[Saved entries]
◇ ◇ ◇ ◇ ◇

Lemma half_open_recovery_witness :
  (let b' := Nat.iter 1 Breaker_RecordSuccess (Breaker_Allow 1100 open_breaker).2 in
   b_state b' = StateClosed /\ b_failures b' = 0 /\ b_successes b' = 0) /\
  (let b' := Breaker_RecordFailure 1200 (Breaker_Allow 1100 open_breaker).2 in
   b_state b' = StateOpen /\ forall now, open_elapsed now b' = true <-> 1200 + 100 <= now).
Proof.
  apply (half_open_recovery (Breaker_Allow 1100 open_breaker).2 1200); [|done..].
  split; [split|..]; simpl; first [lia | done].
Defined.

(** A probe whose outcome is never recorded wedges the breaker: once
    every half-open slot is taken, no [Allow] at any later time is granted and
    [State] never leaves half-open, until some outcome is recorded. *)
Theorem half_open_wedged ops now b :
  b_state b = StateHalfOpen -> HalfOpenMax (b_cfg b) <= b_halfOpenPend b ->
  Forall (fun '(_, op) => op = OpAllow \/ op = OpState) ops ->
  breaker_run ops b = b /\ (Breaker_Allow now (breaker_run ops b)).1 = false.
Proof.
  intros Hb Hp Hops. assert (Hrun : breaker_run ops b = b).
  { induction Hops as [|[t op] ops [-> | ->] _ IH]; [done|..];
      rewrite breaker_run_cons; breaker_unfold; rewrite Hb; [|done].
    replace (HalfOpenMax (b_cfg b) <=? b_halfOpenPend b) with true by lia. done. }
  rewrite Hrun. split; [done|]. unfold Breaker_Allow. rewrite Hb.
  replace (HalfOpenMax (b_cfg b) <=? b_halfOpenPend b) with true by lia. done.
Qed.
(** [utf8.DecodeRuneInString]: the first rune and its size; a byte that begins
    no encoding is [RuneError] and one byte long. *)
Definition DecodeRune (s : list ascii) : Z * nat :=
  let bad := (RuneError, 1%nat) in
  match byte_val <$> take 4 s with
  | [] => (RuneError, 0%nat)
  | b0 :: bs =>
      if b0 <? 128 then (b0, 1%nat)
      else match bs with
           | [] => bad
           | b1 :: bs =>
               if between 194 223 b0 then
                 if between 128 191 b1 then (Z.land b0 31 * 64 + low6 b1, 2%nat) else bad
               else if between 224 239 b0 then
                 if between (if b0 =? 224 then 160 else 128) (if b0 =? 237 then 159 else 191) b1 then
                   match bs with
                   | b2 :: _ =>
                       if between 128 191 b2 then (Z.land b0 15 * 4096 + low6 b1 * 64 + low6 b2, 3%nat) else bad
                   | [] => bad
                   end
                 else bad
               else if between 240 244 b0 then
                 if between (if b0 =? 240 then 144 else 128) (if b0 =? 244 then 143 else 191) b1 then
                   match bs with
                   | b2 :: b3 :: _ =>
                       if between 128 191 b2 && between 128 191 b3
                       then (Z.land b0 7 * 262144 + low6 b1 * 4096 + low6 b2 * 64 + low6 b3, 4%nat) else bad
                   | _ => bad
                   end
                 else bad
               else bad
           end
  end.

(** The runes of a string, as [range] yields them: [skip] bytes belong to the
    rune before. *)
Fixpoint decode_runes (skip : nat) (s : list ascii) : list (Z * nat) :=
  match s with
  | [] => []
  | c :: s' =>
      match skip with
      | S skip => decode_runes skip s'
      | O => let '(r, n) := DecodeRune s in (r, n) :: decode_runes (n - 1) s'
      end
  end.
Definition runes (s : string) : list Z := (decode_runes 0 (bytes s)).*1.
(** [utf8.ValidString] *)
Definition ValidString (s : string) : bool :=
  forallb (fun rn : Z * nat => negb ((rn.1 =? RuneError) && (rn.2 =? 1)%nat)) (decode_runes 0 (bytes s)).
Lemma ToGemini_contents req :
  grq_Contents (ToGemini req) =
    gemini_content (toolNames (req_Messages req)) <$> filter (fun m => ~ is_system m) (req_Messages req) /\
  grq_SystemInstruction (ToGemini req) =
    (fun s => mkGeminiContent "" [text_part s]) <$> system_text (req_Messages req).
Proof.
  unfold ToGemini. generalize (toolNames (req_Messages req)) as names. intros names.
  apply (foldl_prefix_inv _ (fun l native =>
    grq_Contents native = gemini_content names <$> filter (fun m => ~ is_system m) l /\
    grq_SystemInstruction native = (fun s => mkGeminiContent "" [text_part s]) <$> system_text l)); [done|].
  intros l msg native [Hc Hs]. pose proof (gemini_step_spec names native msg) as Hstep. simpl in Hstep.
  unfold system_text in *. rewrite !list.filter_app. case_decide as Hsys; destruct Hstep as [H1 H2].
  - rewrite filter_cons_False, filter_nil, app_nil_r by tauto. rewrite H1, H2. split; [done|].
    rewrite filter_cons_True by done. by rewrite filter_nil, list.last_snoc.
  - rewrite filter_cons_True, filter_nil by done. rewrite H1, H2, Hc, fmap_app. split; [done|].
    rewrite Hs, filter_cons_False by done. by rewrite filter_nil, app_nil_r.
Qed.

(** A name recorded for a call is the function of some call with that id. *)
Lemma toolNames_sound msgs id name :
  toolNames msgs !! id = Some name ->
  exists m c, m ∈ msgs /\ c ∈ msg_ToolCalls m /\ tc_ID c = id /\ tf_Name (tc_Function c) = name.
Proof.
  unfold toolNames. revert name.
  apply (foldl_prefix_inv _ (fun l names => forall name, names !! id = Some name ->
    exists m c, m ∈ l /\ c ∈ msg_ToolCalls m /\ tc_ID c = id /\ tf_Name (tc_Function c) = name));
    [by intros ? ?%lookup_empty_Some|].
  intros l m names IH.
  assert (forall name, foldl (fun m c => <[tc_ID c := tf_Name (tc_Function c)]> m) names (msg_ToolCalls m) !! id = Some name ->
    (exists c, c ∈ msg_ToolCalls m /\ tc_ID c = id /\ tf_Name (tc_Function c) = name) \/
    names !! id = Some name) as Hin.
  { apply (foldl_prefix_inv _ (fun cs names' => forall name, names' !! id = Some name ->
      (exists c, c ∈ cs /\ tc_ID c = id /\ tf_Name (tc_Function c) = name) \/ names !! id = Some name));
      [by right|].
    intros cs c names' IHc name [[<- <-]|[? Hn]]%lookup_insert_Some; [left; exists c; set_solver|].
    destruct (IHc _ Hn) as [(c' & ? & ?)|?]; [left; exists c'; set_solver|by right]. }
  intros name [(c & ? & ?)|Hn]%Hin; [exists m, c; set_solver|].
  destruct (IH _ Hn) as (m' & c & ? & ?). exists m', c. set_solver.
Qed.
(** [Commit] and [Cancel] of a reservation are the same step, with the
    committed usage or nothing as the new amount. *)
Lemma finish_step B n s id r a a1 dt du :
  0 <= B -> B * (n + 1) <= max_int64 -> ledger_inv B n s ->
  l_reservations s !! id = Some (r, a) -> 0 <= a1 <= B ->
  dt = a1 - rv_reservedTokens r ->
  let '(m1, w1, r1) := reservation_finish (l_manager s) r dt du (l_world s) in
  let s' := mkLedger m1 w1 (<[id := (r1, if rv_once r then a else a1)]> (l_reservations s))
              (l_recorded s) in
  ledger_inv B (n + 1) s' /\ (forall L, within_quota L s -> within_quota L s').
Proof.
  intros HB Hn Hi Hl Ha1 Hdt. pose proof (li_res _ _ _ Hi) as Hr.
  pose proof (Forall_lookup_1 _ _ _ _ Hr Hl) as (_ & _ & Hopen & _). simpl in Hopen.
  destruct (rv_once r) eqn:Ho.
  - pose proof (finished_inv B n s id r a dt du HB Hi Hl Ho) as Hf.
    destruct (reservation_finish _ _ _ _ _) as [[m1 w1] r1]. cbv zeta. rewrite Hf.
    split; [by apply ledger_inv_weaken|done].
  - pose proof (finish_inv B n s id r a a1 dt du Hi Hn Hl Ho Ha1 Hdt) as Hf.
    destruct (reservation_finish _ _ _ _ _) as [[m1 w1] r1].
    destruct Hf as (Hf & Hres & Hk & Hm). split; [done|].
    intros L HL. by eapply finish_quota; eauto.
Qed.

Lemma Record_inv B n s tenant month tokens usd :
  B * (n + 1) <= max_int64 -> 0 <= tokens <= B -> ledger_inv B n s ->
  ledger_inv B (n + 1) (ledger_exec s (OpRecord tenant month tokens usd)) /\
  (forall L, within_quota L s -> within_quota L (ledger_exec s (OpRecord tenant month tokens usd))).
Proof.
  intros Hn Ht Hi. simpl. unfold Record_. destruct (negb _ || _).
  { rewrite app_nil_r. destruct s. split; [apply ledger_inv_weaken; [lia|done]|done]. }
  pose proof Hi as [Hs Hr Hc Htot Hacc]. unfold adjust. rewrite !Hs.
  pose proof (charged_bounds B n s (memKey tenant month) Hi) as Hb.
  pose proof (adjustMem_spec (l_manager s) tenant month tokens usd) as Hadj. cbv zeta in Hadj.
  rewrite Hacc in Hadj. destruct (adjustMem _ _ _ _ _) as [m1 err]. simpl in *.
  destruct Hadj as (Hs1 & Hlim & Hmle & Hus); [unfold int64_range, min_int64; lia|lia|].
  assert (forall key, sum_with (recorded_for key) (l_recorded s ++ [(memKey tenant month, tokens)]) =
    sum_with (recorded_for key) (l_recorded s) +
    (if str_eqb (memKey tenant month) key then tokens else 0)) as Hsum.
  { intros key. rewrite sum_with_app. simpl. unfold recorded_for at 2. simpl. lia. }
  split; [split; simpl|].
  - by eapply in_memory_eq.
  - by eapply Forall_entry_mono.
  - apply Forall_app. split; [done|]. constructor; [simpl; lia|constructor].
  - rewrite sum_with_app. simpl. lia.
  - intros key. rewrite Hus, Hacc. unfold charged. simpl. rewrite Hsum. lia.
  - intros L [Hm Hw]. split; simpl; [congruence|]. intros key. specialize (Hw key).
    unfold charged, overrun in *. simpl. rewrite Hsum. lia.
Qed.

(** Reconfigurations that keep the token limit. *)
Definition keeps_limit (L : Z) (op : BudgetOp) : Prop :=
  match op with OpConfig _ tokens _ _ _ => tokens = L | _ => True end.

Lemma ledger_exec_inv B n s op :
  0 <= B -> 0 <= n -> B * (n + 1) <= max_int64 -> op_ok B op -> ledger_inv B n s ->
  ledger_inv B (n + 1) (ledger_exec s op) /\
  (forall L, 0 < L -> keeps_limit L op -> within_quota L s -> within_quota L (ledger_exec s op)).
Proof.
  intros HB H0 Hn Hop Hi. assert (B <= max_int64) as HBm by nia.
  destruct op as [te mo t u|id t u|id|te mo t u|en t u co ca]; simpl in Hop.
  - pose proof (Reserve_inv B n s te mo t u HB Hn Hop Hi) as [? ?]. split; auto.
  - simpl. destruct (l_reservations s !! id) as [[r a]|] eqn:Hl; [|split; [by apply ledger_inv_weaken|done]].
    unfold Commit. pose proof (li_res _ _ _ Hi) as Hr.
    pose proof (Forall_lookup_1 _ _ _ _ Hr Hl) as ([Hr0 HrB] & _ & _ & _). simpl in *.
    replace (if t <? 0 then 0 else t) with (Z.max 0 t) by go_lia.
    rewrite isub_id by (unfold int64_range, min_int64, max_int64 in *; lia).
    pose proof (finish_step B n s id r a (Z.max 0 t) _
      (fsub (if u <? 0 then 0 else u) (rv_reservedUSD r)) HB Hn Hi Hl ltac:(lia) eq_refl) as Hf.
    destruct (reservation_finish _ _ _ _ _) as [[m1 w1] r1]. split; apply Hf || auto.
    intros L _ _. apply Hf.
  - simpl. destruct (l_reservations s !! id) as [[r a]|] eqn:Hl; [|split; [by apply ledger_inv_weaken|done]].
    unfold Cancel. pose proof (li_res _ _ _ Hi) as Hr.
    pose proof (Forall_lookup_1 _ _ _ _ Hr Hl) as ([Hr0 HrB] & _ & _ & _). simpl in *.
    rewrite wrap64_id by (unfold int64_range, min_int64, max_int64 in *; lia).
    pose proof (finish_step B n s id r a 0 _ (- rv_reservedUSD r) HB Hn Hi Hl ltac:(lia) eq_refl) as Hf.
    destruct (reservation_finish _ _ _ _ _) as [[m1 w1] r1]. split; [apply Hf|].
    intros L _ _. apply Hf.
  - pose proof (Record_inv B n s te mo t u Hn Hop Hi) as [? ?]. split; auto.
  - simpl. split.
    + apply ledger_inv_weaken; [done|]. destruct Hi. by split.
    + intros L _ -> [_ Hw]. by split.
Qed.

Lemma ledger_run_inv B ops n s :
  0 <= B -> 0 <= n -> B * (n + Z.of_nat (List.length ops)) <= max_int64 -> Forall (op_ok B) ops ->
  ledger_inv B n s ->
  ledger_inv B (n + Z.of_nat (List.length ops)) (ledger_run s ops) /\
  (forall L, 0 < L -> Forall (keeps_limit L) ops -> within_quota L s -> within_quota L (ledger_run s ops)).
Proof.
  intros HB. revert n s. induction ops as [|op ops IH]; intros n s H0 Hn Hops Hi; simpl in *.
  { rewrite Z.add_0_r. auto. }
  inversion Hops; subst.
  pose proof (ledger_exec_inv B n s op HB H0 ltac:(nia) ltac:(done) Hi) as [Hi1 Hq1].
  destruct (IH (n + 1) (ledger_exec s op)) as [Hi2 Hq2]; [lia|nia|done|done|].
  replace (n + Z.of_nat (S (List.length ops))) with (n + 1 + Z.of_nat (List.length ops)) by lia.
  split; [done|]. intros L HL Hk Hw. inversion Hk; subst. auto.
Qed.

End ledger.

(** ** Theorems *)

(** A store that runs the scripts on a map of hashes and is never down. *)
#[export] Instance map_store : BudgetStore unit (gmap string budget_hash) := {|
  bs_Active _ _ := true;
  bs_HMGet _ _ w := (w, Ok []);
  bs_reserve _ key tl ul t u ttl w :=
    let '(h, n) := budgetReserveScript fadd tl ul t u ttl (w !! key) in
    (from_option (fun h => <[key := h]> w) w h, Ok (ReplyInt n));
  bs_adjust _ key dt du tl ul ttl w :=
    let '(h, n) := budgetAdjustScript dt du tl ul ttl (w !! key) in
    (from_option (fun h => <[key := h]> w) w h, Ok (ReplyInt n));
  bs_sha256_hex s := s;
  bs_Atoi _ := 0;
  bs_ParseFloat _ := 0;
|}.

Definition ex_manager (tokens : Z) : Manager (Store := unit) := New tokens 0 None.
Definition ex_ledger (tokens : Z) : ledger (Store := unit) (W := gmap string budget_hash) := mkLedger (ex_manager tokens) ∅ [] [].

Definition ex_ops : list BudgetOp :=
  [OpReserve "acme" "2026-09" 60 0; OpReserve "acme" "2026-09" 60 0; OpCommit 0 70 0;
   OpReserve "acme" "2026-09" 20 0; OpCancel 1; OpCommit 1 5 0; OpRecord "acme" "2026-09" 3 0].

(** C3. Exact accounting, by the in-process manager and as long as the totals
    fit in 64 bits: after any sequence of reservations, commits,
    cancellations, direct records and reconfigurations, by any interleaving
    of requests, the tokens on the books of every tenant and month are the
    estimates of its open reservations plus the committed and recorded
    usage: nothing is lost, counted twice or left over after a cancel. *)
Theorem budget_accounting {Store W} `{BudgetStore Store W} (m : Manager (Store := Store)) (w : W)
    B ops key :
  0 <= B -> B * Z.of_nat (List.length ops) <= max_int64 -> Forall (op_ok B) ops ->
  in_memory m -> m_mem m = ∅ ->
  let s := ledger_run (mkLedger m w [] []) ops in
  usage_tokens (l_manager s) key = charged s key.
Proof.
  intros HB Hn Hops Hs Hm. cbv zeta.
  destruct (ledger_run_inv B ops 0 (mkLedger m w [] [])) as [Hi _]; try done.
  - by apply ledger_init_inv.
  - apply Hi.
Qed.

Lemma budget_accounting_witness :
  usage_tokens (l_manager (ledger_run (ex_ledger 100) ex_ops)) (memKey "acme" "2026-09") =
  charged (ledger_run (ex_ledger 100) ex_ops) (memKey "acme" "2026-09").
Proof.
  apply (budget_accounting (ex_manager 100) ∅ 70 ex_ops (memKey "acme" "2026-09"));
    [lia|vm_compute; congruence|repeat constructor; simpl; lia|by apply no_store_in_memory|reflexivity].
Defined.

(** The run of the witness: the second reservation is refused, the first
    commits ten tokens over its estimate, and the third is cancelled once. *)
Example ex_ops_usage :
  let s := ledger_run (ex_ledger 100) ex_ops in
  usage_tokens (l_manager s) (memKey "acme" "2026-09") = 73 /\
  List.length (l_reservations s) = 2%nat /\
  overrun s (memKey "acme" "2026-09") = 13.
Proof. vm_compute. done. Qed.

(** C13. Hard quota, of the in-process manager and as long as the totals fit in
    64 bits: under a token limit [L] the books of a tenant and month
    exceed [L] at most by what completed requests used beyond their own
    reservations and by direct records; admission never overshoots, however
    many requests are in flight. *)
Theorem budget_quota {Store W} `{BudgetStore Store W} (m : Manager (Store := Store)) (w : W)
    B L ops key :
  0 <= B -> B * Z.of_nat (List.length ops) <= max_int64 -> Forall (op_ok B) ops ->
  in_memory m -> m_mem m = ∅ ->
  0 < L -> m_tokens m = L -> Forall (keeps_limit L) ops ->
  let s := ledger_run (mkLedger m w [] []) ops in
  usage_tokens (l_manager s) key <= L + overrun s key.
Proof.
  intros HB Hn Hops Hs Hm HL Hlim Hk. cbv zeta.
  destruct (ledger_run_inv B ops 0 (mkLedger m w [] [])) as [Hi Hq]; try done.
  { by apply ledger_init_inv. }
  destruct (Hq L HL Hk) as [_ Hw].
  { split; [done|]. intros k. unfold charged, overrun. simpl. lia. }
  rewrite (li_acct _ _ _ Hi). apply Hw.
Qed.

Lemma budget_quota_witness :
  usage_tokens (l_manager (ledger_run (ex_ledger 100) ex_ops)) (memKey "acme" "2026-09") <=
  100 + overrun (ledger_run (ex_ledger 100) ex_ops) (memKey "acme" "2026-09").
Proof.
  apply (budget_quota (ex_manager 100) ∅ 70 100 ex_ops (memKey "acme" "2026-09"));
    [lia|vm_compute; congruence|repeat constructor; simpl; lia|by apply no_store_in_memory|reflexivity|lia
    |reflexivity|repeat constructor].
Defined.

(** The bound on the token counts is needed: a reservation whose sum
    with the usage leaves 64 bits wraps around, passes the limit it exceeds,
    and leaves negative usage on the books. *)
Theorem Reserve_overflow :
  exists m r,
    Reserve (ledger_run (ex_ledger 100) [OpReserve "acme" "2026-09" 1 0]).(l_manager)
      "acme" "2026-09" max_int64 0 ∅ = (m, ∅, Ok (Some r)) /\
    usage_tokens m (memKey "acme" "2026-09") = min_int64.
Proof. eexists _, _. split; vm_compute; reflexivity. Qed.

Section once.
Context {Store W : Type} `{BudgetStore Store W}.

Lemma reservation_finish_once m r dt du w :
  rv_once (reservation_finish m r dt du w).2 = true.
Proof.
  unfold reservation_finish. destruct (rv_once r) eqn:E; [done|].
  by destruct (adjust _ _ _ _ _ _) as [[? ?] ?].
Qed.

Lemma reservation_finish_again m r dt du w :
  rv_once r = true -> reservation_finish m r dt du w = (m, w, r).
Proof. intros E. unfold reservation_finish. by rewrite E. Qed.

End once.

(** A reservation is finalized at most once: after a [Commit] or a
    [Cancel], on either backend, every further [Commit] or [Cancel] leaves
    the books, the store and the reservation as they are and returns the
    error of the first. *)
Theorem reservation_finalized_once {Store W} `{BudgetStore Store W}
    (m : Manager (Store := Store)) (w : W) r t u t' u' :
  (let '(m1, w1, r1, err) := Commit m r t u w in
   Commit m1 r1 t' u' w1 = (m1, w1, r1, err) /\ Cancel m1 r1 w1 = (m1, w1, r1)) /\
  (let '(m1, w1, r1) := Cancel m r w in
   Commit m1 r1 t' u' w1 = (m1, w1, r1, rv_err r1) /\ Cancel m1 r1 w1 = (m1, w1, r1)).
Proof.
  unfold Commit, Cancel. split;
    match goal with |- context [reservation_finish m r ?dt ?du w] =>
      pose proof (reservation_finish_once m r dt du w) as Ho;
      destruct (reservation_finish m r dt du w) as [[m1 w1] r1] end; simpl in Ho;
    by rewrite !reservation_finish_again.
Qed.

(** ** The Lua scripts implement the in-process books *)
Section refinement.
Context {Store : Type}.
Implicit Types m : Manager (Store := Store).

(** The hash of a key and a usage record hold the same numbers. *)
Definition hash_rel (h : option budget_hash) (u : usage) : Prop :=
  hget_tokens h = u_tokens u /\ hget_usd h = u_usd u.

Definition usage_of m (key : string) (month : string) : usage :=
  default (mkUsage 0 0 month) (m_mem m !! key).

(** Counts for which Lua's numbers are exact. *)
Definition lua_exact (z : Z) : Prop := Z.abs z <= 2 ^ 52.

Lemma lua_sum_ltb L a b : lua_exact L -> lua_exact a -> lua_exact b ->
  (f64_of_int L <? fadd (f64_of_int a) (f64_of_int b)) = (L <? a + b).
Proof.
  unfold lua_exact. intros. rewrite fadd_of_int by lia. apply f64_of_int_ltb; lia.
Qed.

Lemma lua_exact_range a b : lua_exact a -> lua_exact b -> int64_range (a + b).
Proof. unfold lua_exact, int64_range, min_int64, max_int64. lia. Qed.

End refinement.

◇ ◇ ◇ ◇ ◇

• Activity: Repeat exactly the lines above, starting with the first line of the records and finishing with the line holding "apply (half_open_recovery (Breaker_Allow". Add no other line.

• Final answer:
Lemma half_open_recovery_witness :
  (let b' := Nat.iter 1 Breaker_RecordSuccess (Breaker_Allow 1100 open_breaker).2 in
   b_state b' = StateClosed /\ b_failures b' = 0 /\ b_successes b' = 0) /\
  (let b' := Breaker_RecordFailure 1200 (Breaker_Allow 1100 open_breaker).2 in
   b_state b' = StateOpen /\ forall now, open_elapsed now b' = true <-> 1200 + 100 <= now).
Proof.
  apply (half_open_recovery (Breaker_Allow 1100 open_breaker).2 1200); [|done..].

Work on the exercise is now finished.